Dès lors, c’est tout un secteur qui se trouve impacté de la frilosité des agriculteurs à investir dans du matériel neuf.

 

Monsieur le Ministre :

-          Avez-vous pris connaissance des difficultés rencontrées par les entreprises qui dépendent directement du secteur agricole, telles que les vendeurs de tracteurs par exemple ?

-          Sont-ils optimistes pour l’avenir ?

-          Peuvent-ils compter sur la volonté des agriculteurs de se doter d’outils plus technologiques, plus performants, et plus respectueux de l’environnement ?

-          Existent-ils des systèmes qui pousseraient les agriculteurs à investir dans ce type de matériel, par exemple des primes ou des subsides spécifiques ?

-          Avez-vous rencontré des représentants de Fedagrim ? Qu’en est-il ressorti ?


Je vous remercie.

 

 Caroline CASSART-MAILLEUX


 

REPONSE De Willy Borsus, ministre à la question n°17243 de Caroline Cassart-Mailleux:

Madame CassartMailleux, la situation du secteur agricole a été extrêmement difficile en 2016, mais elle l'était déjà auparavant pour certains de ses professionnels. La crise des prix, l'embargo russe et les difficultés sanitaires ont affecté tout d'abord la filière porcine. Par ailleurs, pour d'autres raisons, les secteurs laitier et viandeux ont été également concernés à partir de 2016. Ensuite, s'agissant des productions végétales, l'année a été marquée par des conditions climatiques défavorables, de sorte que les productions céréalières en ont aussi souffert.

Dans le monde agricole, on a parfois envie d'oublier certaines années. Je me souviens de la grande sécheresse de 1976, qui fut une année particulièrement exécrable, mais aussi de 2009, où les fermiers versaient le lait dans les champs tellement ils étaient désespérés et voulaient frapper les esprits. Pour des raisons différentes, 2016 restera également marquée d'une pierre noire dans la mémoire des agriculteurs, mais aussi dans celle des analystes et dans la mienne.

Comme vous l'évoquez, on sait que tout ce qui tourne autour de l'agriculture vit fortement de l'agriculture. C'est évident. Il en va bien sûr aussi de l'investissement, du matériel, de la commercialisation des machines. J'ai rencontré récemment les responsables d'une grande laiterie coopérative qui vend aussi du matériel annexe pour les agriculteurs. Les personnes de cette coopérative me disaient: "Le lien est presque mécanique. Quand le prix du lait est bas, nos représentants ne vendent presque pas de ce matériel annexe." Il en va presque de même en ce qui concerne les fournitures et les investissements en machines.

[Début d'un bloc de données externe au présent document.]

Lemma missing_false (x : option string) :
  missing x = false <-> exists s, x = Some s /\ s <> "".
Proof.
  destruct x as [s|]; simpl.
  - rewrite bool_decide_eq_false. split; [eauto|intros (s' & [= <-] & H); exact H].
  - split; [discriminate|intros (s & ? & _); discriminate].
Qed.

(** ** The SEC data route *)

(** The SEC data route answers 200 exactly for a GET request with a
    non-empty [ticker] and [cik] whose companyfacts document (fetched from
    the URL with the zero-padded CIK) has a [facts] object: such a request
    gets 200 with the extraction of that document as payload, and a 200
    answer implies all these conditions.  Every other request gets 405,
    400 or 500. *)
Theorem secDataHandler_ok (tz : time_zone) (method : string)
    (ticker cik : option string) (fetch : string -> fetched facts_data) :
  (forall t c facts,
     method = "GET" -> ticker = Some t -> t <> "" -> cik = Some c -> c <> "" ->
     fetch (factsUrl c) = Json (Some facts) ->
     secDataHandler tz method ticker cik fetch
     = mkResponse 200 (Payload (extract tz facts t c))) /\
  (status (secDataHandler tz method ticker cik fetch) = 200 ->
   exists t c facts,
     method = "GET" /\ ticker = Some t /\ t <> "" /\ cik = Some c /\ c <> "" /\
     fetch (factsUrl c) = Json (Some facts)).
Proof.
  unfold secDataHandler. split.
  - intros t c facts -> -> Ht -> Hc Hf.
    rewrite bool_decide_eq_true_2 by reflexivity.
    unfold missing. rewrite !bool_decide_eq_false_2 by assumption.
    cbn [negb orb default id]. rewrite Hf. reflexivity.
  - destruct (bool_decide (method = "GET")) eqn:Em; simpl; [|discriminate].
    apply bool_decide_eq_true in Em.
    destruct (missing ticker) eqn:Et; simpl; [discriminate|].
    destruct (missing cik) eqn:Ec; simpl; [discriminate|].
    apply missing_false in Et as (t & -> & Ht), Ec as (c & -> & Hc). simpl.
    destruct (fetch (factsUrl c)) as [|st|[facts|]] eqn:Ef; simpl; try discriminate.
    intros _. exists t, c, facts. auto 10.
Qed.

Mes services et moi-même sommes régulièrement en contact avec le monde agricole, mais aussi avec les fédérations qui gravitent autour: les fédérations alimentaires, et ici, en en l'espèce, la fédération des aliments pour animaux. Le secteur bancaire est observateur mais aussi partenaire privilégié, de même que, plus récemment, Fedagrim qui représente le secteur des fournisseurs de machines et de matériel aux agriculteurs. Dans son dernier rapport, publié en mars 2017, Fedagrim pointe le fait que la grande volatilité des prix et les incertitudes sur les possibilités de production inquiètent de plus en plus les éventuels repreneurs d'exploitations agricoles, et ont un impact sur les investissements.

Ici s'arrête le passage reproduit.